(** What a call and its answer change. *)
Definition next (m : Monitor) (e : event) : Monitor :=
  let stale := set_fresh false m in
  match e with
  | EvAcquire (Ok grant) => set_attempt (Attempt_id (ag_attempt grant)) stale
  | EvClone (Ok ws) => set_base (MkCheckpointBinding (wi_base_checkpoint_id ws) (wi_base_checkpoint_digest ws)) stale
  | EvFrozen None => set_fresh true m
  | EvFrozen (Some _) => set_frozen stale
  | EvApply _ (Ok receipt) =>
      set_base (ar_checkpoint receipt)
        (set_tree (gk_git_tree (gn_checkpoint (ar_active_generation receipt))) (count_apply stale))
  | EvApply _ _ => set_tree None (count_apply stale)
  | EvTree tree (Ok _) => if decide (mo_tree m = Some tree) then set_verified stale else stale
  | EvGate gate (Ok report) => if gate_passed report then set_pending gate stale else set_tree None stale
  | EvGate _ _ => set_tree None stale
  | EvPrepare (Ok _) => set_prepared stale
  | EvPreserve _ (Ok receipt) => set_preserved receipt stale
  | EvTerminate (Ok true) => set_stopped stale
  | EvRelease call answer => set_released (rc_outcome call) (is_ok answer) stale
  | EvCleanup _ (Ok _) => set_cleaned stale
  | _ => stale
  end.

(** The runner's authority was confirmed by the call just before. *)
Definition authorized (m : Monitor) : Prop := mo_fresh m = true /\ mo_frozen m = false.

Section Protocol.
Context (config : AttemptConfig).

(** Every admitted gate passed, in order, on the tree that was just verified. *)
Definition all_passed (m : Monitor) : Prop :=
  mo_passed m = ac_admitted_gate_ids config /\ is_Some (mo_tree m) /\ mo_verified m = true.

(** A proposal that may be applied: it lies in the granted scope, names this
    attempt, the current checkpoint and exactly the admitted gates. *)
Definition admissible (m : Monitor) (p : PatchProposal) : Prop :=
  let w := pp_wire p in
  Forall (fun o => within (ac_scope_prefixes config) (po_path o)) (pp_operations w)
  /\ id_as_str <$> mo_attempt m = Some (pp_producing_attempt_id w)
  /\ mo_base m = Some (MkCheckpointBinding (pp_base_checkpoint_id w) (pp_base_checkpoint_digest w))
  /\ pp_gate_ids w = ac_admitted_gate_ids config.

(** When a call may be made. *)
Definition permitted (m : Monitor) (e : event) : Prop :=
  match e with
  | EvCleanup receipt _ =>
      mo_released m = Some (AtSucceeded, true) /\ mo_preserved m = Some receipt /\ mo_cleaned m = false
  | _ => mo_released m = None
  end /\
  match e with
  | EvAcquire _ => m = monitor_start
  | EvTurn _ => authorized m
  | EvApply p _ => authorized m /\ admissible m p /\ mo_applies m <= ac_max_repair_rounds config
  | EvGate gate _ =>
      mo_verified m = true /\ is_Some (mo_tree m)
      /\ ac_admitted_gate_ids config !! length (mo_passed m) = Some gate
  | EvAdvance state _ => authorized m /\ (state = AtRunning \/ state = AtPreparing /\ all_passed m)
  | EvPrepare _ => authorized m /\ all_passed m
  | EvRelease call _ =>
      mo_attempt m = Some (rc_attempt_id call)
      /\ (rc_outcome call = AtFailed /\ rc_requeue call = true
          \/ rc_outcome call = AtSucceeded /\ rc_requeue call = false /\ authorized m /\ all_passed m
             /\ mo_prepared m = true /\ is_Some (mo_preserved m) /\ mo_stopped m = true)
  | _ => True
  end.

-------------------------

Search the listing above for the string "EvRelease" and copy each line that has it.

  | EvRelease call answer => set_released (rc_outcome call) (is_ok answer) stale
  | EvRelease call _ =>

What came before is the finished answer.